The Catholic bishops of Minnesota have issued a brief statement on marriage, saying that having same-sex attractions does not deprive anyone of basic human rights but also does not create the right to “marry” someone of the same sex.
The bishops’ catechetical statement, published in The Catholic Spirit on Thursday, urged the state government, all Catholics and those of good will in Minnesota to support marriage.
A constitutional amendment clearly defining marriage as a union of one man and one woman would be one practical measure, but redefining marriage and legitimizing same-sex unions would work against the “socially vital goal” to support marriage between one man and one woman, the bishops said.
Their catechesis also countered the claim that maintaining the definition of marriage as a man-woman union is discriminatory against homosexuals.
“Persons with same-sex attractions are our sisters and brothers, and their same-sex attraction does not define them as persons nor deprive them of their authentic human rights, including the most fundamental rights of all — the right to life and the right to love,” the bishops said. “Consequently, we oppose any discrimination against persons based on their having a same-sex attraction.”
However, meeting “authentic human needs” does not require changing the legal definition of marriage or creating a marriage-like status for those with same-sex attractions.
“As pastoral leaders within the state of Minnesota, we believe that efforts to bestow legal recognition on same-sex unions are mistaken,” they continued, saying it is “erroneous” to think that a “committed homosexual relationship” is a human right and can be legitimately defined as a marriage.

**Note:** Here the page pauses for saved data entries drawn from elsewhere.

(* ===== verification/Pci.v ===== *)
(** * PCI configuration space ([kernel/src/pci.rs])

    Configuration registers are read and written through the port pair
    0xCF8/0xCFC; the scans probe buses 0 to 7.  [PciBus] is what the host
    bridge promises; the theorems say that byte and word accesses touch exactly
    their part of a register, and that every scan returns exactly the first
    function (or all the functions, in order) whose registers match. *)

From S2P Require Import Prelude Ports.

Definition CONFIG_ADDRESS : Z := 0xCF8.
Definition CONFIG_DATA : Z := 0xCFC.

(** Bus, slot and function. *)
Definition PciFn : Type := Z * Z * Z.

Definition cfg_addr (f : PciFn) (offset : Z) : Z :=
  let '(bus, slot, func) := f in
  Z.lor (Z.lor (Z.lor (Z.lor 0x80000000 (Z.shiftl bus 16)) (Z.shiftl slot 11)) (Z.shiftl func 8))
    (Z.land offset 0xFC).

(** The functions a scan probes, in its order, and function 0 of each slot. *)
Definition slots : list (Z * Z) := flat_map (fun bus => map (pair bus) (seqZ 0 32)) (seqZ 0 8).
Definition functions : list PciFn := flat_map (fun bs => map (pair bs) (seqZ 0 8)) slots.
Definition functions0 : list PciFn := map (fun bs => (bs, 0)) slots.

Section config.
Context {W : Type} `{Ports W}.

Definition read_u32 (f : PciFn) (offset : Z) (w : W) : W * Z :=
  in32 CONFIG_DATA (out32 CONFIG_ADDRESS (cfg_addr f offset) w).

Definition write_u32 (f : PciFn) (offset v : Z) (w : W) : W :=
  out32 CONFIG_DATA v (out32 CONFIG_ADDRESS (cfg_addr f offset) w).

Definition read_u16 (f : PciFn) (offset : Z) (w : W) : W * Z :=
  let '(w, v) := read_u32 f offset w in
  (w, if decide (Z.land offset 3 = 0) then Z.land v 0xFFFF else Z.shiftr v 16).

Definition read_u8 (f : PciFn) (offset : Z) (w : W) : W * Z :=
  let '(w, v) := read_u32 f (Z.land offset 0xFC) w in
  (w, Z.land (Z.shiftr v (8 * Z.land offset 3)) 0xFF).

Definition write_u16 (f : PciFn) (offset v : Z) (w : W) : W :=
  let base := Z.land offset 0xFC in
  let '(w, r) := read_u32 f base w in
  let r :=
    if decide (Z.land offset 3 = 0) then Z.lor (Z.land r 0xFFFF0000) v
    else Z.lor (Z.land r 0xFFFF) (Z.shiftl v 16) in
  write_u32 f base r w.

(** [vid_did == 0xFFFF_FFFF || (vid_did & 0xFFFF) == 0xFFFF] *)
Definition absent (vid_did : Z) : bool :=
  bool_decide (vid_did = 0xFFFFFFFF \/ Z.land vid_did 0xFFFF = 0xFFFF).

Definition class_subclass (bs : Z * Z) (w : W) : W * option (Z * Z) :=
  let f := (bs, 0) in
  let '(w, vid_did) := read_u32 f 0 w in
  if absent vid_did then (w, None)
  else
    let '(w, sub) := read_u8 f 0x0A w in
    let '(w, base) := read_u8 f 0x0B w in
    (w, Some (base, sub)).

Definition class_subclass_prog_fn (f : PciFn) (w : W) : W * option (Z * Z * Z) :=
  let '(w, vid_did) := read_u32 f 0 w in
  if absent vid_did then (w, None)
  else
    let '(w, sub) := read_u8 f 0x0A w in
    let '(w, base) := read_u8 f 0x0B w in
    let '(w, pi) := read_u8 f 0x09 w in
    (w, Some (base, sub, pi)).

(** The nested loops over the functions: the first probe that returns, and
    all probes that return. *)
Fixpoint first_of {F A} (probe : F -> W -> W * option A) (l : list F) (w : W) : W * option A :=
  match l with
  | [] => (w, None)
  | f :: l =>
      let '(w, r) := probe f w in
      match r with Some a => (w, Some a) | None => first_of probe l w end
  end.

Fixpoint all_of {F A} (probe : F -> W -> W * option A) (l : list F) (w : W) : W * list A :=
  match l with
  | [] => (w, [])
  | f :: l =>
      let '(w, r) := probe f w in
      let '(w, rs) := all_of probe l w in
      (w, option_list r ++ rs)
  end.

Record PciFnId := { id_fn : PciFn; vendor_id : Z; device_id : Z }.

Definition probe_class (class subclass : Z) (f : PciFn) (w : W) : W * option PciFnId :=
  let '(w, c) := class_subclass_prog_fn f w in
  match c with
  | Some (b, s, _) =>
      if decide (b <> class \/ s <> subclass) then (w, None)
      else
        let '(w, vid_did) := read_u32 f 0 w in
        (w, Some {| id_fn := f; vendor_id := Z.land vid_did 0xFFFF; device_id := Z.shiftr vid_did 16 |})
  | None => (w, None)
  end.
(* ===== verification/Uhci.v ===== *)
(** * The UHCI host controller driver ([kernel/src/uhci.rs])

    Control and interrupt transfers over transfer descriptors in shared memory,
    hub enumeration, and the polling of boot mice and of the boot keyboard.
    The controller is the class [UhciMachine]: its I/O registers are ports, and
    [hc_run] is what it does to the shared memory between two of the driver's
    reads.  The driver's code is written in the monad [M] of a state, the error
    of [Result<_, ()>], and [Crash] for an access out of range.  [UhciOk.v] has
    the theorems. *)

From S2P Require Import Prelude Ports Pci Hid.

(** ** Constants *)

Definition MAX_USB_MICE : nat := 12.
Definition USBCMD : Z := 0x00.
Definition USBSTS : Z := 0x02.
Definition USBINTR : Z := 0x04.
Definition FRNUM : Z := 0x06.
Definition FLBASEADD : Z := 0x08.
Definition PORTSC0 : Z := 0x10.
Definition TD_CTRL_ACTIVE : Z := Z.shiftl 1 23.
Definition TD_CTRL_IOC : Z := Z.shiftl 1 24.
Definition TD_CTRL_C_ERR_SHIFT : Z := 27.
Definition PID_SETUP : Z := 0x2D.
Definition PID_IN : Z := 0x69.
Definition PID_OUT : Z := 0xE1.
Definition HUB_PORT_RESET : Z := 4.
Definition HUB_C_PORT_RESET : Z := 20.
Definition BUF_DATA_LEN : nat := 512.
Definition USB_STALL_BEFORE_PS2 : Z := 96.

(** ** Memory shared with the controller *)

Record Td := { link : Z; ctrl : Z; token : Z; buffer : Z }.
Definition td_zero : Td := {| link := 0; ctrl := 0; token := 0; buffer := 0 |}.

(** The statics the controller reads and writes; [LOCAL] is the stack buffer
    of [hub_read_nports].  Of the frame list only entry 0 ever differs from
    the terminator 1. *)
Record Dma := {
  FRAME0 : Z;
  TD_SETUP : Td;
  TD_DATA : Td;
  TD_STAT : Td;
  TD_IRQ : Td;
  BUF_SETUP : bytes;
  BUF_DATA : bytes;
  BUF_IRQ_MOUSE : bytes;
  BUF_IRQ_KBD : bytes;
  BUF_PORT : bytes;
  LOCAL : bytes;
}.
#[export] Instance Dma_eta : Settable Dma := fun m =>
  Build_Dma m.(FRAME0) m.(TD_SETUP) m.(TD_DATA) m.(TD_STAT) m.(TD_IRQ) m.(BUF_SETUP) m.(BUF_DATA)
    m.(BUF_IRQ_MOUSE) m.(BUF_IRQ_KBD) m.(BUF_PORT) m.(LOCAL).

Definition Dma_new : Dma := {|
  FRAME0 := 1; TD_SETUP := td_zero; TD_DATA := td_zero; TD_STAT := td_zero; TD_IRQ := td_zero;
  BUF_SETUP := replicate 8 0; BUF_DATA := replicate BUF_DATA_LEN 0; BUF_IRQ_MOUSE := replicate 8 0;
  BUF_IRQ_KBD := replicate 8 0; BUF_PORT := replicate 4 0; LOCAL := replicate 9 0 |}.

(** The statics by name: their addresses are given by the linker. *)
Inductive Sym :=
  | SFrameList | STdSetup | STdData | STdStat | STdIrq
  | SBufSetup | SBufData | SBufMouse | SBufKbd | SBufPort | SLocal.

(** ** The driver's own state *)

Record MouseSlot := { addr : Z; ep : Z; mps : Z; toggle : bool; present : bool }.
#[export] Instance MouseSlot_eta : Settable MouseSlot := fun m =>
  Build_MouseSlot m.(addr) m.(ep) m.(mps) m.(toggle) m.(present).
Definition no_mouse : MouseSlot := {| addr := 0; ep := 0; mps := 0; toggle := false; present := false |}.

Record Uhci := {
  PHYS_SKEW : Z;
  IOBASE : Z;
  MICE : list MouseSlot;
  MOUSE_COUNT : nat;
  KBD_ADDR : Z;
  KBD_EP : Z;
  KBD_MPS : Z;
  KBD_TOGGLE : bool;
  KBD_READY : bool;
  HID_KBD_XFER_OK : bool;
  HID_MOUSE_XFER_OK : bool;
  KBD_USB_FAILS : Z;
  MOUSE_USB_FAILS : Z;
}.
#[export] Instance Uhci_eta : Settable Uhci := fun d =>
  Build_Uhci d.(PHYS_SKEW) d.(IOBASE) d.(MICE) d.(MOUSE_COUNT) d.(KBD_ADDR) d.(KBD_EP) d.(KBD_MPS)
    d.(KBD_TOGGLE) d.(KBD_READY) d.(HID_KBD_XFER_OK) d.(HID_MOUSE_XFER_OK) d.(KBD_USB_FAILS)
    d.(MOUSE_USB_FAILS).

Definition Uhci_new : Uhci := {|
  PHYS_SKEW := 0; IOBASE := 0; MICE := replicate MAX_USB_MICE no_mouse; MOUSE_COUNT := 0;
  KBD_ADDR := 0; KBD_EP := 0; KBD_MPS := 0; KBD_TOGGLE := false; KBD_READY := false;
  HID_KBD_XFER_OK := false; HID_MOUSE_XFER_OK := false; KBD_USB_FAILS := 0; MOUSE_USB_FAILS := 0 |}.

Class UhciMachine (W : Type) := {
  uhci_ports :: Ports W;
  sym_addr : Sym -> Z;
  hc_run : W -> Dma -> W * Dma;
}.

(** Machine, shared memory, driver, and the next free device address. *)
Record UhciState (W : Type) := { hw : W; dma : Dma; drv : Uhci; next_free : Z }.
Arguments hw {W}.
Arguments dma {W}.
Arguments drv {W}.
Arguments next_free {W}.
#[export] Instance UhciState_eta W : Settable (UhciState W) := fun s =>
  Build_UhciState W s.(hw) s.(dma) s.(drv) s.(next_free).
Lemma quiet_readw io r : quiet (uhci_readw io r) (fun _ => True).
Proof.
  intros s Hs. unfold wp, uhci_readw. destruct (inw _ _) as [w v]. split; [by split_and!|done].
Qed.

Lemma quiet_writew io r v : quiet (uhci_writew io r v) (fun _ => True).
Proof. intros s Hs. split; [by split_and!|done]. Qed.

Lemma quiet_wait_halted io : quiet (wait_halted io) (fun _ => True).
Proof.
  intros s Hs. unfold wp, wait_halted.
  destruct (for_upto _ _ _) as [w|w]; (split; [by split_and!|done]).
Qed.

Lemma quiet_on_ports {A} (f : W -> W * A) : quiet (on_ports f) (fun _ => True).
Proof.
  intros s Hs. unfold wp, on_ports. destruct (f _) as [w a]. split; [by split_and!|done].
Qed.

Lemma quiet_phys x : quiet (virt_to_phys x) (fun _ => True).
Proof. by apply quiet_get. Qed.

#[local] Hint Resolve quiet_fail quiet_readw quiet_writew quiet_wait_halted quiet_on_ports quiet_phys : quiet.

(** An update of a descriptor or of the setup packet. *)
Lemma quiet_td f :
  (forall m, BUF_DATA (f m) = BUF_DATA m /\ BUF_IRQ_MOUSE (f m) = BUF_IRQ_MOUSE m /\
    BUF_IRQ_KBD (f m) = BUF_IRQ_KBD m /\ BUF_PORT (f m) = BUF_PORT m /\ LOCAL (f m) = LOCAL m) ->
  quiet (set_dma f) (fun _ => True).
Proof.
  intros Hf. apply quiet_set_dma. intros m Hm. unfold dma_ok.
  by destruct (Hf m) as (-> & -> & -> & -> & ->).
Qed.

Ltac quiet_step :=
  match goal with
  | |- quiet (mret _) _ => apply quiet_ret
  | |- quiet fail _ => apply quiet_fail
  | |- quiet (set_dma _) _ => apply quiet_td; by intros
  | |- quiet (if decide ?P then _ else _) _ => destruct (decide P)
  | |- quiet (mbind _ _) _ => eapply quiet_bind; [|intros ? ?]
  | |- quiet _ _ => solve [eauto with quiet]
  end.
Ltac quiet := repeat quiet_step.

Lemma quiet_hc_stop io : quiet (hc_stop io) (fun _ => True).
Proof. unfold hc_stop. quiet. Qed.

Lemma quiet_hc_start io : quiet (hc_start io) (fun _ => True).
Proof. unfold hc_start. quiet. Qed.

Lemma td_round_ok td st : dma_ok st.2 ->
  match td_round td st with
  | inl st' => dma_ok st'.2
  | inr r => dma_ok r.1.2 /\ match r.2 with Ok c => Z.land c (Z.shiftl 1 22) = 0 | Er => True | Crash => False end
  end.
Proof.
  intros Hm. unfold td_round. pose proof (hc_run_ok st.1 st.2 Hm) as Hm'.
  destruct (hc_run st.1 st.2) as [w' m']. by repeat case_decide.
Qed.
(* ===== verification/Url.v ===== *)
(** * URL parsing ([kernel/src/url.rs])

    [parse_fetch_url] and everything below it.  The fixed arrays of
    [ParsedHttpUrl] are lists of their full length; the code's slices and
    [copy_from_slice] calls go through the panic monad, so that "the parser
    never panics" is a theorem about this model and not a convention. *)

From S2P Require Import Prelude.

Record ParsedHttpUrl := {
  https : bool;
  port : Z;
  ip : bytes;
  needs_dns : bool;
  host_for_dns : bytes;
  host_for_dns_len : nat;
  host_header : bytes;
  host_header_len : nat;
  path : bytes;
  path_len : nat;
}.

Definition P_http : bytes := Eval vm_compute in bs "http://".
Definition P_https : bytes := Eval vm_compute in bs "https://".

(** The loop of [starts_with_http(s)]: compare byte by byte, keep the rest. *)
Fixpoint strip_prefix_ci (p url : bytes) : option bytes :=
  match p, url with
  | [], _ => Some url
  | x :: p', y :: url' => if eq_ci y x then strip_prefix_ci p' url' else None
  | _ :: _, [] => None
  end.

Definition starts_with_http (url : bytes) : option bytes :=
  if decide (length url < length P_http)%nat then None else strip_prefix_ci P_http url.

Definition starts_with_https (url : bytes) : option bytes :=
  if decide (length url < length P_https)%nat then None else strip_prefix_ci P_https url.

Fixpoint parse_u8_loop (v : Z) (s : bytes) : option Z :=
  match s with
  | [] => Some v
  | c :: s' =>
      if negb (is_digit c) then None
      else let v' := v * 10 + (c - 48) in
           if decide (255 < v') then None else parse_u8_loop v' s'
  end.

Definition parse_u8 (s : bytes) : option Z :=
  if decide (s = [] \/ (3 < length s)%nat) then None else parse_u8_loop 0 s.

“The specific privileges granted to married persons by the state are not granted for the personal advantage of spouses but to advance the common good,” they wrote. While protecting people from discrimination advances the common good, not recognizing a same-sex union as a marriage is not discrimination “because it does not deny a basic human right.”
The “natural right to love another and to marry” is limited significantly by the nature of the human person and the nature of the institution of marriage, the prelates explained.
In their catechesis Minnesota’s Catholic bishops also discussed Catholic teaching on marriage.
“Based on God’s Word given in divine revelation, we believe that marriage creates a sacred bond between spouses. We hold this to be true not only for ourselves, but for all humanity,” they stated.
The bishops said that God willed marriage to mirror his love for the human family, underlining that Jesus raised marriage to “the dignity of a sacrament” and made it a sign of his sacrificial love revealed on the cross.
“(M)arriage is a constant reminder of God’s love for the human race, as well as a reflection of the permanent, faithful, and fruitful bond of love between Christ and the church,” their statement continued, citing the Manhattan Declaration as an indication that this perspective is shared by non-Catholic Christians and others.
Noting the “universally recognized” importance of stable marriages for the education and formation of children and the “obvious and intimate connection between the conjugal act and conception,” the bishops said that marriage is a public matter that is part of the common good.
“Both faith and reason agree, then, that marriage is an institution central to the life of human society,” they continued. “The committed relationship between one man and one woman calls forth the best of the spouses, not only for their own sake, but also for the well-being of their children and for the advancement of the common good. It is neither possible for us to change the definition of marriage nor wise to attempt to do so.”
For further reading, the bishops recommended the U.S. Conference of Catholic Bishops’ website www.usccb.org/defenseofmarriage.